From the data, we can see that the general public are still very much reliant on the media and journalism to keep them up-to-date but are also wary of what they are reading and want to avoid misinformation. Meanwhile, an appetite for fact-based articles increases while the appetite for coronavirus information dampens.

All we can really do is to continue listening to the public, provide them with correct information and do our best to create a diverse range of content to meet the changing appetite of the public.

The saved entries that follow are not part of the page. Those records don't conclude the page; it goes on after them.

(* ===== verification/LinkedList.v ===== *)
(** * Intrusive doubly-linked lists (include/xgl/internal/xgl_list.h,
    src/core/xgl_list.c)

    The pointer-level list: a heap maps node addresses to nodes, and every
    assignment through a pointer is an explicit heap update ([None] when the
    pointer does not point to a node).  The operations are shown to implement
    the operations of a mathematical list, which is how the components that
    queue packets and buffers ([Reliable], [Fragment], [HashTable]) are
    modelled. *)
From S2P Require Import Prelude.

(** ** Data *)

Abbreviation addr := positive.

(** src/include/xgl/internal/xgl_list.h:26-29: xgl_list_node_t *)
Record xgl_list_node_t := mk_node {
  node_next : ptr addr;
  node_prev : ptr addr
}.
#[export] Instance eta_node : EtaRecord xgl_list_node_t := Eta (fun n =>
  mk_node (node_next n) (node_prev n)).

(** src/include/xgl/internal/xgl_list.h:34-38: xgl_list_t *)
Record xgl_list_t := mk_list {
  list_head : ptr addr;
  list_tail : ptr addr;
  list_count : Z
}.
#[export] Instance eta_list : EtaRecord xgl_list_t := Eta (fun l =>
  mk_list (list_head l) (list_tail l) (list_count l)).

Abbreviation heap := (gmap addr xgl_list_node_t).

(** [p->next = v] and [p->prev = v] *)
Definition set_next (h : heap) (p : addr) (v : ptr addr) : M heap :=
  node ← h !! p; ret (<[p := node <| node_next := v |>]> h).
Definition set_prev (h : heap) (p : addr) (v : ptr addr) : M heap :=
  node ← h !! p; ret (<[p := node <| node_prev := v |>]> h).

(** ** Operations

    [list == NULL] and [node == NULL] return at once in all of them; here the
    arguments are objects. *)

(** src/src/core/xgl_list.c:17-25: xgl_list_init *)
Definition xgl_list_init : xgl_list_t := mk_list NULL NULL 0.

(** src/src/core/xgl_list.c:30-37: xgl_list_node_init *)
Definition xgl_list_node_init (h : heap) (node : addr) : heap :=
  <[node := mk_node NULL NULL]> h.

(** src/src/core/xgl_list.c:46-52: xgl_list_is_empty *)
Definition xgl_list_is_empty (list : xgl_list_t) : bool :=
  match list_head list with NULL => true | Ptr _ => false end.

(** src/src/core/xgl_list.c:57-63: xgl_list_count *)
Definition xgl_list_count (list : xgl_list_t) : Z := list_count list.

(** src/src/core/xgl_list.c:72-89: xgl_list_insert_head *)
Definition xgl_list_insert_head (h : heap) (list : xgl_list_t) (node : addr)
    : M (heap * xgl_list_t) :=
  h ← set_prev h node NULL;
  h ← set_next h node (list_head list);
  '(h, list) ←
    match list_head list with
    | Ptr head => h ← set_prev h head (Ptr node); ret (h, list)
    | NULL => ret (h, list <| list_tail := Ptr node |>)
    end;
  ret (h, list <| list_head := Ptr node |> <| list_count := list_count list + 1 |>).

(** src/src/core/xgl_list.c:94-111: xgl_list_insert_tail *)
Definition xgl_list_insert_tail (h : heap) (list : xgl_list_t) (node : addr)
    : M (heap * xgl_list_t) :=
  h ← set_next h node NULL;
  h ← set_prev h node (list_tail list);
  '(h, list) ←
    match list_tail list with
    | Ptr tail => h ← set_next h tail (Ptr node); ret (h, list)
    | NULL => ret (h, list <| list_head := Ptr node |>)
    end;
  ret (h, list <| list_tail := Ptr node |> <| list_count := list_count list + 1 |>).

(** src/src/core/xgl_list.c:116-134: xgl_list_insert_after *)
Definition xgl_list_insert_after (h : heap) (list : xgl_list_t) (pos node : addr)
    : M (heap * xgl_list_t) :=
  h ← set_prev h node (Ptr pos);
  p ← h !! pos;
  h ← set_next h node (node_next p);
  '(h, list) ←
    match node_next p with
    | Ptr next => h ← set_prev h next (Ptr node); ret (h, list)
    | NULL => ret (h, list <| list_tail := Ptr node |>)
    end;
  h ← set_next h pos (Ptr node);
  ret (h, list <| list_count := list_count list + 1 |>).

(** src/src/core/xgl_list.c:139-157: xgl_list_insert_before *)
Definition xgl_list_insert_before (h : heap) (list : xgl_list_t) (pos node : addr)
    : M (heap * xgl_list_t) :=
  h ← set_next h node (Ptr pos);
  p ← h !! pos;
  h ← set_prev h node (node_prev p);
  '(h, list) ←
    match node_prev p with
    | Ptr prev => h ← set_next h prev (Ptr node); ret (h, list)
    | NULL => ret (h, list <| list_head := Ptr node |>)
    end;
  h ← set_prev h pos (Ptr node);
  ret (h, list <| list_count := list_count list + 1 |>).

(** src/src/core/xgl_list.c:166-192: xgl_list_remove *)
Definition xgl_list_remove (h : heap) (list : xgl_list_t) (node : addr)
    : M (heap * xgl_list_t) :=
  n ← h !! node;
  '(h, list) ←
    match node_prev n with
    | Ptr prev => h ← set_next h prev (node_next n); ret (h, list)
    | NULL => ret (h, list <| list_head := node_next n |>)
    end;
  n ← h !! node;
  '(h, list) ←
    match node_next n with
    | Ptr next => h ← set_prev h next (node_prev n); ret (h, list)
    | NULL => ret (h, list <| list_tail := node_prev n |>)
    end;
  h ← set_next h node NULL;
  h ← set_prev h node NULL;
  ret (h, list <| list_count := list_count list - 1 |>).

(** src/src/core/xgl_list.c:197-205: xgl_list_remove_head *)
Definition xgl_list_remove_head (h : heap) (list : xgl_list_t)
    : M (ptr addr * heap * xgl_list_t) :=
  match list_head list with
  | NULL => ret (NULL, h, list)
  | Ptr node => '(h, list) ← xgl_list_remove h list node; ret (Ptr node, h, list)
  end.

(** src/src/core/xgl_list.c:210-218: xgl_list_remove_tail *)
Definition xgl_list_remove_tail (h : heap) (list : xgl_list_t)
    : M (ptr addr * heap * xgl_list_t) :=
  match list_tail list with
  | NULL => ret (NULL, h, list)
  | Ptr node => '(h, list) ← xgl_list_remove h list node; ret (Ptr node, h, list)
  end.

(** src/src/core/xgl_list.c:227-233: xgl_list_peek_head *)
Definition xgl_list_peek_head (list : xgl_list_t) : ptr addr := list_head list.
(** src/src/core/xgl_list.c:238-244: xgl_list_peek_tail *)
Definition xgl_list_peek_tail (list : xgl_list_t) : ptr addr := list_tail list.
(** src/src/core/xgl_list.c:249-255: xgl_list_next *)
Definition xgl_list_next (h : heap) (node : addr) : M (ptr addr) :=
  n ← h !! node; ret (node_next n).
(** src/src/core/xgl_list.c:260-266: xgl_list_prev *)
Definition xgl_list_prev (h : heap) (node : addr) : M (ptr addr) :=
  n ← h !! node; ret (node_prev n).

(** The loop of the macro: [node] is the current node, [tmp] the one read
    before the body ran. *)
(** src/include/xgl/internal/xgl_list.h:183-186: XGL_LIST_FOR_EACH_SAFE *)
Fixpoint for_each_safe_loop {S} (body : addr -> heap -> xgl_list_t -> S -> M (heap * xgl_list_t * S))
    (fuel : nat) (node tmp : ptr addr) (h : heap) (list : xgl_list_t) (s : S)
    : M (heap * xgl_list_t * S) :=
  match node with
  | NULL => ret (h, list, s)
  | Ptr n =>
      match fuel with
      | O => None
      | Datatypes.S fuel =>
          '(h, list, s) ← body n h list s;
          next ← match tmp with Ptr t => xgl_list_next h t | NULL => ret NULL end;
          for_each_safe_loop body fuel tmp next h list s
      end
  end.
(** src/include/xgl/internal/xgl_list.h:183-186: XGL_LIST_FOR_EACH_SAFE *)
Definition list_for_each_safe {S} (body : addr -> heap -> xgl_list_t -> S -> M (heap * xgl_list_t * S))
    (fuel : nat) (h : heap) (list : xgl_list_t) (s : S) : M (heap * xgl_list_t * S) :=
  tmp ← match list_head list with Ptr n => xgl_list_next h n | NULL => ret NULL end;
  for_each_safe_loop body fuel (list_head list) tmp h list s.

(** ** Representation

    [dls h p xs n]: the nodes [xs] are chained in both directions, the first
    one's [prev] is [p] and the last one's [next] is [n]. *)
Definition hd_or (xs : list addr) (d : ptr addr) : ptr addr :=
  match xs with [] => d | x :: _ => Ptr x end.
Definition last_or (xs : list addr) (d : ptr addr) : ptr addr :=
  match last xs with Some x => Ptr x | None => d end.
Fixpoint dls (h : heap) (p : ptr addr) (xs : list addr) (n : ptr addr) : Prop :=
  match xs with
  | [] => True
  | x :: xs => h !! x = Some (mk_node (hd_or xs n) p) /\ dls h (Ptr x) xs n
  end.
(** The list object and its nodes represent the sequence [xs]. *)
Definition list_rep (h : heap) (l : xgl_list_t) (xs : list addr) : Prop :=
  NoDup xs /\ dls h NULL xs NULL /\
  list_head l = hd_or xs NULL /\ list_tail l = last_or xs NULL /\ list_count l = zlen xs.
(** Only the nodes [xs] were written. *)
Definition unchanged_except (xs : list addr) (h h' : heap) : Prop :=
  forall y, y ∉ xs -> h' !! y = h !! y.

For our previous analysis of results, please visit here.

Notes:

*Respondents who are reading publications at least once a week

**Respondents who are reading publications at least once a week and reading currently more than they usually do

***Respondents who are reading publications at least once a week but reading currently less than they usually do

The first round of research was conducted by Censuswide, with a sample of 2,001 nationally representative respondents aged 16+ in the UK between 20.03.2020 – 23.03.2020.

The second round of research was conducted by Censuswide, with a sample of 2,036 nationally representative respondents aged 16+ in the UK between 27.03.2020 – 30.03.2020.

The third round of research was conducted by Censuswide, with a sample of 2,009 nationally representative respondents aged 16+ in the UK between 11.05.2020 – 12.05.2020.